Years of diligence in developing the robotic arm have enabled ECU to lead successful studies for the U.S. Food and Drug Administration, under the leadership of Dr. W. Randolph Chitwood Jr., chairman of the department of surgery and chief of cardiac surgery. He is also director of the Heart Center of University Health Systems of Eastern Carolina.

Today, the ECU medical school is a leader in robotics and one of only a few sites training surgeons to use da Vinci for other procedures, such as appendectomies, hysterectomies and gastric surgery for obesity. The Brody School of Medicine is the only place in the world training physicians to perform the robotic heart valve operation.

Two da Vinci systems are in use at the medical center. One is at ECU’s surgical training center and the other is used for operations at Pitt County Memorial Hospital. The units cost about $1.3 million each.

Heart murmur, leaky valve
Most people never hear of the mitral valve until they have a problem with it. But it’s the workhorse of the heart valves, blocking the lower left chamber shut every second or so while freshly oxygenated blood rushes out to the rest of the body.

The valve, a veil of skin about 2 inches wide, also opens with each heartbeat to shepherd newly oxygenated blood into this chamber, or ventricle, from the lungs.

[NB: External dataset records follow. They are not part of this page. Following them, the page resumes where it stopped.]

(* ===== verification/Workload.v ===== *)
(** * Workloads and their files

    Models [src/src/benchmark/workload.h], [workload.cpp], [workload_tuple.h] and
    [workload_type.h]: the two phases of a benchmark, the tuples of each and their
    counters, and the reader of workload files.  The values of inserted tuples come from
    [std::rand], whose sequence is a parameter. *)

From Stdlib Require Import Ascii String.
From S2P Require Import Prelude Text.

(** ** Tuples and workloads *)
Module WorkloadTuple.
Inductive Operation : Set := Insert | Lookup | Update.
#[global] Instance Operation_eq_dec : EqDecision Operation.
Proof. solve_decision. Defined.

Record t : Type := mk { operation : Operation; key : Z; value : Z }.
End WorkloadTuple.

Inductive WorkloadPhase : Set := Fill | Benchmark.
#[export] Instance WorkloadPhase_eq_dec : EqDecision WorkloadPhase.
Proof. solve_decision. Defined.

Record Workload : Type := mkWorkload {
  phase : WorkloadPhase;
  fill_inserts : Z;
  inserts : Z;
  lookups : Z;
  updates : Z;
  fill_phase_tuples : list WorkloadTuple.t;
  workload_phase_tuples : list WorkloadTuple.t }.

(** [Workload() = default] *)
Definition new_workload : Workload := mkWorkload Fill 0 0 0 0 [] [].

Definition set_phase (p : WorkloadPhase) (w : Workload) : Workload :=
  mkWorkload p (fill_inserts w) (inserts w) (lookups w) (updates w) (fill_phase_tuples w) (workload_phase_tuples w).
Definition count_fill_inserts (w : Workload) : Z := fill_inserts w.
Definition count_benchmark_workload (w : Workload) : Z := u64 (u64 (lookups w + inserts w) + updates w).
Definition count_current_phase (w : Workload) : Z :=
  if decide (phase w = Fill) then count_fill_inserts w else count_benchmark_workload w.
Definition count_current_inserts (w : Workload) : Z :=
  if decide (phase w = Fill) then count_fill_inserts w else inserts w.
Definition count_current_lookups (w : Workload) : Z := if decide (phase w = Fill) then 0 else lookups w.
Definition count_current_updates (w : Workload) : Z := if decide (phase w = Fill) then 0 else updates w.
Definition has_benchmark (w : Workload) : bool := 0 <? count_benchmark_workload w.
Definition current_workload (w : Workload) : list WorkloadTuple.t :=
  if decide (phase w = Fill) then fill_phase_tuples w else workload_phase_tuples w.

(** ** Reading files *)
Section Parse.

(** The values [std::rand()] returns after [std::srand(1337)], one after the other. *)
Context (rand : nat -> Z).

(** What [parse_file] fills: the tuples, its three counters, and the number of calls of
    [std::rand] so far. *)
Record Parsed : Type := mkParsed {
  p_tuples : list WorkloadTuple.t;
  p_inserts : Z;
  p_lookups : Z;
  p_updates : Z;
  p_rands : nat }.

(** The body of the loop. *)
Definition parse_tuple (operation_name : stream) (key : Z) (p : Parsed) : Parsed :=
  if decide (operation_name = list_ascii_of_string "INSERT") then
    mkParsed (p_tuples p ++ [WorkloadTuple.mk WorkloadTuple.Insert key (rand (p_rands p))])
      (u64 (p_inserts p + 1)) (p_lookups p) (p_updates p) (S (p_rands p))
  else if decide (operation_name = list_ascii_of_string "READ") then
    mkParsed (p_tuples p ++ [WorkloadTuple.mk WorkloadTuple.Lookup key 0])
      (p_inserts p) (u64 (p_lookups p + 1)) (p_updates p) (p_rands p)
  else if decide (operation_name = list_ascii_of_string "UPDATE") then
    mkParsed (p_tuples p ++ [WorkloadTuple.mk WorkloadTuple.Update key (rand (p_rands p))])
      (p_inserts p) (p_lookups p) (u64 (p_updates p + 1)) (S (p_rands p))
  else p.

(** [while (in_stream >> operation_name >> key)]: each round takes a character at least. *)
Fixpoint parse_loop (fuel : nat) (s : stream) (p : Parsed) : outcome Parsed :=
  match fuel with
  | O => Fault OutOfFuel
  | S fuel =>
      match read_word s with
      | None => Ok p
      | Some (operation_name, s) =>
          match read_u64 s with
          | None => Ok p
          | Some (key, s) => parse_loop fuel s (parse_tuple operation_name key p)
          end
      end
  end.
Definition parse_file (s : stream) (tuples : list WorkloadTuple.t) (insert_counter lookup_counter update_counter : Z) :
    outcome Parsed :=
  parse_loop (S (length s)) s (mkParsed tuples insert_counter lookup_counter update_counter 0).

(** [load(fill_file_name, workload_file_name)], given what the files hold. *)
Definition load (fill_file workload_file : stream) (w : Workload) : outcome Workload :=
  f ← parse_file fill_file (fill_phase_tuples w) (fill_inserts w) 0 0;
  b ← parse_file workload_file (workload_phase_tuples w) (inserts w) (lookups w) (updates w);
  Ok (mkWorkload (phase w) (p_inserts f) (p_inserts b) (p_lookups b) (p_updates b) (p_tuples f) (p_tuples b)).

End Parse.

(** ** The reader terminates *)
(** Whatever the tuples keep, the loop keeps, and it ends. *)
Lemma parse_loop_ok rand (P : Parsed -> Prop) fuel : forall s p,
  (forall op key p, P p -> P (parse_tuple rand op key p)) -> P p -> (length s < fuel)%nat ->
  exists p', parse_loop rand fuel s p = Ok p' /\ P p'.
Proof.
  induction fuel as [|fuel IH]; [lia|]. intros s p HP Hp Hf. cbn [parse_loop].
  destruct (read_word s) as [[op s1]|] eqn:E1; [|eauto]. apply read_word_shorter in E1.
  destruct (read_u64 s1) as [[key s2]|] eqn:E2; [|eauto]. apply read_u64_shorter in E2.
  apply IH; [done|by apply HP|lia].
Qed.

(** ** What is counted *)
Definition count_of (op : WorkloadTuple.Operation) (ts : list WorkloadTuple.t) : Z :=
  Z.of_nat (length (filter (fun t => WorkloadTuple.operation t = op) ts)).

Lemma count_of_snoc op ts t :
  count_of op (ts ++ [t]) = count_of op ts + Z.b2z (bool_decide (WorkloadTuple.operation t = op)).
Proof.
  unfold count_of. rewrite filter_app, length_app, filter_cons, filter_nil, Nat2Z.inj_add. f_equal.
  by case_decide; case_bool_decide.
Qed.
Lemma count_of_total ts :
  count_of WorkloadTuple.Insert ts + count_of WorkloadTuple.Lookup ts + count_of WorkloadTuple.Update ts
  = Z.of_nat (length ts).
Proof.
  induction ts as [|t ts IH] using rev_ind; [done|]. rewrite !count_of_snoc, length_app. simpl length.
  destruct (WorkloadTuple.operation t); simpl; lia.
Qed.

(** Each counter counts its tuples, modulo the width of [std::size_t]. *)
Definition counted (p : Parsed) : Prop :=
  p_inserts p = u64 (count_of WorkloadTuple.Insert (p_tuples p))
  /\ p_lookups p = u64 (count_of WorkloadTuple.Lookup (p_tuples p))
  /\ p_updates p = u64 (count_of WorkloadTuple.Update (p_tuples p)).

Lemma u64_add_l a b : u64 (u64 a + b) = u64 (a + b).
Proof. unfold u64, wrap. apply Zplus_mod_idemp_l. Qed.
Lemma parse_tuple_counted rand op key p : counted p -> counted (parse_tuple rand op key p).
Proof.
  intros (H1 & H2 & H3). unfold parse_tuple, counted.
  repeat case_decide; cbn [p_tuples p_inserts p_lookups p_updates]; rewrite ?count_of_snoc; cbn [WorkloadTuple.operation];
    repeat case_bool_decide; try done; cbn [Z.b2z]; rewrite ?H1, ?H2, ?H3, ?u64_add_l, ?Z.add_0_r; done.
Qed.
Lemma parse_file_counted rand s :
  exists p, parse_file rand s [] 0 0 0 = Ok p /\ counted p.
Proof. apply parse_loop_ok; [apply parse_tuple_counted|done|lia]. Qed.

(** No more tuples than characters. *)
Lemma parse_tuple_length rand op key p :
  (length (p_tuples (parse_tuple rand op key p)) <= S (length (p_tuples p)))%nat.
Proof. unfold parse_tuple. repeat case_decide; cbn [p_tuples]; rewrite ?length_app; simpl; lia. Qed.
Lemma parse_loop_length rand fuel : forall s p p',
  parse_loop rand fuel s p = Ok p' -> (length (p_tuples p') <= length (p_tuples p) + length s)%nat.
Proof.
  induction fuel as [|fuel IH]; [done|]. intros s p p'. cbn [parse_loop].
  destruct (read_word s) as [[op s1]|] eqn:E1; [|intros [= <-]; lia]. apply read_word_shorter in E1.
  destruct (read_u64 s1) as [[key s2]|] eqn:E2; [|intros [= <-]; lia]. apply read_u64_shorter in E2.
  intros Hr%IH. pose proof (parse_tuple_length rand op key p). lia.
Qed.
Lemma count_of_bound op ts : 0 <= count_of op ts <= Z.of_nat (length ts).
Proof. unfold count_of. pose proof (length_filter (fun t => WorkloadTuple.operation t = op) ts). lia. Qed.

(** ** Reading what was written *)
Definition operation_word (op : WorkloadTuple.Operation) : stream :=
  list_ascii_of_string match op with
  | WorkloadTuple.Insert => "INSERT" | WorkloadTuple.Lookup => "READ" | WorkloadTuple.Update => "UPDATE" end.
(** One line per operation, the way the workload generator writes them. *)
Definition render_line (l : WorkloadTuple.Operation * Z) : stream :=
  operation_word l.1 ++ [" "%char] ++ decimal 20 l.2 ++ [ascii_of_nat 10].
Definition render (ls : list (WorkloadTuple.Operation * Z)) : stream := mjoin (render_line <$> ls).

Lemma read_word_line sp op rest :
  forallb is_space sp = true -> read_word (sp ++ operation_word op ++ " "%char :: rest) = Some (operation_word op, " "%char :: rest).
Proof.
  intros Hsp. unfold read_word, skip_spaces. rewrite (span_app is_space sp); [|done|].
  2: { destruct op; simpl; intros c t [= <- _]; done. }
  cbn [snd]. rewrite (span_app (fun c => negb (is_space c)) (operation_word op)).
  - by rewrite decide_False by (by destruct op).
  - by destruct op.
  - by intros c t [= <- _].
Qed.

Lemma parse_loop_render rand fuel : forall sp ls p,
  forallb is_space sp = true -> Forall (fun l => 0 <= l.2 <= max_u64) ls -> (length ls < fuel)%nat ->
  parse_loop rand fuel (sp ++ render ls) p
  = Ok (fold_left (fun p l => parse_tuple rand (operation_word l.1) l.2 p) ls p).
Proof.
  induction fuel as [|fuel IH]; [lia|]. intros sp ls p Hsp Hall Hf. cbn [parse_loop]. destruct ls as [|[op n] ls].
  { simpl. unfold render. simpl. rewrite app_nil_r. unfold read_word, skip_spaces.
    rewrite <- (app_nil_r sp), (span_app is_space sp []) by done. by simpl. }
  apply Forall_cons in Hall as [Hn Hall]. cbn [length fst snd] in *.
  change (render ((op, n) :: ls)) with (render_line (op, n) ++ render ls). unfold render_line. cbn [fst snd].
  rewrite <- !app_assoc. cbn [app].
  rewrite (read_word_line sp op _ Hsp), (read_u64_decimal n _ Hn).
  2: { by intros c t [= <- _]. }
  change (ascii_of_nat 10 :: render ls) with ([ascii_of_nat 10] ++ render ls). rewrite IH; [done|done|done|lia].
Qed.

(** The tuples of rendered lines. *)
Definition tuple_line (t : WorkloadTuple.t) : WorkloadTuple.Operation * Z := (WorkloadTuple.operation t, WorkloadTuple.key t).
Lemma parse_tuple_line rand op key p :
  tuple_line <$> p_tuples (parse_tuple rand (operation_word op) key p) = (tuple_line <$> p_tuples p) ++ [(op, key)].
Proof. by destruct op; simpl; rewrite fmap_app. Qed.
Lemma parse_lines_tuples rand ls : forall p,
  tuple_line <$> p_tuples (fold_left (fun p l => parse_tuple rand (operation_word l.1) l.2 p) ls p)
  = (tuple_line <$> p_tuples p) ++ ls.
Proof.
  induction ls as [|[op k] ls IH]; intros p; cbn [fold_left fst snd]; [by rewrite app_nil_r|].
  by rewrite IH, parse_tuple_line, <- app_assoc.
Qed.
Lemma render_length ls : (length ls <= length (render ls))%nat.
Proof.
  induction ls as [|l ls IH]; [done|]. change (render (l :: ls)) with (render_line l ++ render ls).
  rewrite length_app. unfold render_line. rewrite !length_app. simpl. lia.
Qed.

(** C40: reading a workload file gives back what was written into it: for every list of
    operations with 64-bit keys, [parse_file] on the text with one [INSERT], [READ] or
    [UPDATE] line per operation terminates and yields tuples with these operations and
    keys in this order, and its counters count them. *)
Theorem parse_render rand ls :
  Forall (fun l => 0 <= l.2 <= max_u64) ls ->
  exists p, parse_file rand (render ls) [] 0 0 0 = Ok p /\ tuple_line <$> p_tuples p = ls /\ counted p.
Proof.
  intros Hall. destruct (parse_file_counted rand (render ls)) as (p & Hp & Hc). exists p. split; [done|]. split; [|done].
  unfold parse_file in Hp. pose proof (render_length ls).
  rewrite (parse_loop_render rand (S (length (render ls))) [] ls _ eq_refl Hall ltac:(lia)) in Hp. injection Hp as <-.
  by rewrite parse_lines_tuples.
Qed.

(** After [load] the counters fit the tuples.  Both files are always read to an end.
    The benchmark phase announces exactly as many operations as it has tuples.  The fill
    phase announces only its inserts: every other line of the fill file makes it stop one
    tuple earlier. *)
Theorem load_counts rand fill_file workload_file :
  Z.of_nat (length fill_file) <= max_u64 -> Z.of_nat (length workload_file) <= max_u64 ->
  exists w, load rand fill_file workload_file new_workload = Ok w /\ phase w = Fill
    /\ count_current_phase (set_phase Benchmark w) = Z.of_nat (length (current_workload (set_phase Benchmark w)))
    /\ count_current_phase w + (count_of WorkloadTuple.Lookup (current_workload w)
       + count_of WorkloadTuple.Update (current_workload w)) = Z.of_nat (length (current_workload w)).
Proof.
  intros Hf Hb. destruct (parse_file_counted rand fill_file) as (f & Hrf & Hcf & _).
  destruct (parse_file_counted rand workload_file) as (b & Hrb & Hcb & Hlb & Hub).
  pose proof (parse_loop_length _ _ _ _ _ Hrf) as Hlf. pose proof (parse_loop_length _ _ _ _ _ Hrb) as Hlw.
  simpl in Hlf, Hlw. unfold load, new_workload. cbn [fill_phase_tuples fill_inserts workload_phase_tuples inserts lookups updates].
  rewrite (outcome_bind_ok _ _ _ Hrf), (outcome_bind_ok _ _ _ Hrb). eexists. split; [done|]. split; [done|].
  pose proof (count_of_total (p_tuples f)). pose proof (count_of_total (p_tuples b)).
  pose proof (fun op => count_of_bound op (p_tuples f)) as Hbf. pose proof (fun op => count_of_bound op (p_tuples b)) as Hbb.
  pose proof (Hbf WorkloadTuple.Insert). pose proof (Hbf WorkloadTuple.Lookup). pose proof (Hbf WorkloadTuple.Update).
  pose proof (Hbb WorkloadTuple.Insert). pose proof (Hbb WorkloadTuple.Lookup). pose proof (Hbb WorkloadTuple.Update).
  unfold count_current_phase, current_workload, count_fill_inserts, count_benchmark_workload, set_phase. simpl.
  rewrite Hcf, Hcb, Hlb, Hub. rewrite !(u64_small (count_of _ _)) by lia.
  rewrite (u64_small (count_of _ _ + _)) by lia. rewrite u64_small by lia. lia.
Qed.

(** ** Concrete files *)
Module WorkloadExamples.

Lemma parse_render_witness :
  exists p, parse_file Z.of_nat (render [(WorkloadTuple.Insert, 7); (WorkloadTuple.Lookup, max_u64)]) [] 0 0 0 = Ok p
    /\ tuple_line <$> p_tuples p = [(WorkloadTuple.Insert, 7); (WorkloadTuple.Lookup, max_u64)] /\ counted p.
Proof. apply (parse_render Z.of_nat). repeat constructor; done. Defined.

(** A fill file with a lookup in it, and a workload file that ends in the middle of a line. *)
Definition mixed_fill : stream := list_ascii_of_string "INSERT 7 READ 7 INSERT 8 "%string.
Definition cut_workload : stream := list_ascii_of_string "READ 8 UPDATE 7 READ"%string.
Lemma load_counts_witness :
  exists w, load Z.of_nat mixed_fill cut_workload new_workload = Ok w /\ phase w = Fill
    /\ count_current_phase (set_phase Benchmark w) = Z.of_nat (length (current_workload (set_phase Benchmark w)))
    /\ count_current_phase w + (count_of WorkloadTuple.Lookup (current_workload w)
       + count_of WorkloadTuple.Update (current_workload w)) = Z.of_nat (length (current_workload w)).
Proof. apply (load_counts Z.of_nat); vm_compute; discriminate. Defined.

Example mixed_fill_loaded :
  (fun w => (count_current_phase w, length (current_workload w), count_current_phase (set_phase Benchmark w)))
    <$> load Z.of_nat mixed_fill cut_workload new_workload = Ok (2, 3%nat, 2).
Proof. vm_compute. reflexivity. Qed.

End WorkloadExamples.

A working mitral valve prevents blood from seeping back into the upper left chamber, or atrium, from where it would have to be pumped out, again — inefficient for the heart and exhausting for the person.

Doctors detect mitral valve bulges or leaks when they hear a heart murmur, or a strange heart sound. Valve leakage can appear at birth or occur as a result of disease. Other malfunctioning valves occur when the skin becomes hardened by disease such as rheumatic fever.

Traditionally, the valve was replaced with a pig valve or other suitable substitute during an open-chest procedure that left patients with an incision several inches long closed by a row of staples down their chest.

“It’s a totally different operation than we were taught,” said Nifong, 40, assistant professor of cardiothoracic surgery. “Our incisions are smaller, only 4 centimeters. At first, you had to believe in the technology, but once you saw how well the patients did, you got the energy to keep pushing forward.”

In November 2002, the FDA granted full approval for da Vinci’s use inside the heart. Cardiac surgeons at ECU led the national multi-center clinical trial; Chitwood served as principal investigator, performing 51 mitral valve surgeries using the da Vinci system, more than any other cardiac surgeon in the world.

With the FDA approval, doctors across the nation have the green light for adopting robotics for heart valve surgeries. Soon, they will likely start performing other heart surgeries, such as to repair septal defects, or holes, between heart chambers.

A separate FDA trial is now studying da Vinci’s use for coronary artery bypass grafting, or CABG. The ECU medical school is also participating in these studies.

The da Vinci Surgical System is made by Intuitive Surgical of Sunnyvale, Calif., a medical technology company. Other companies, convinced of robotics’ strong future, are pursuing their own surgical robotic devices.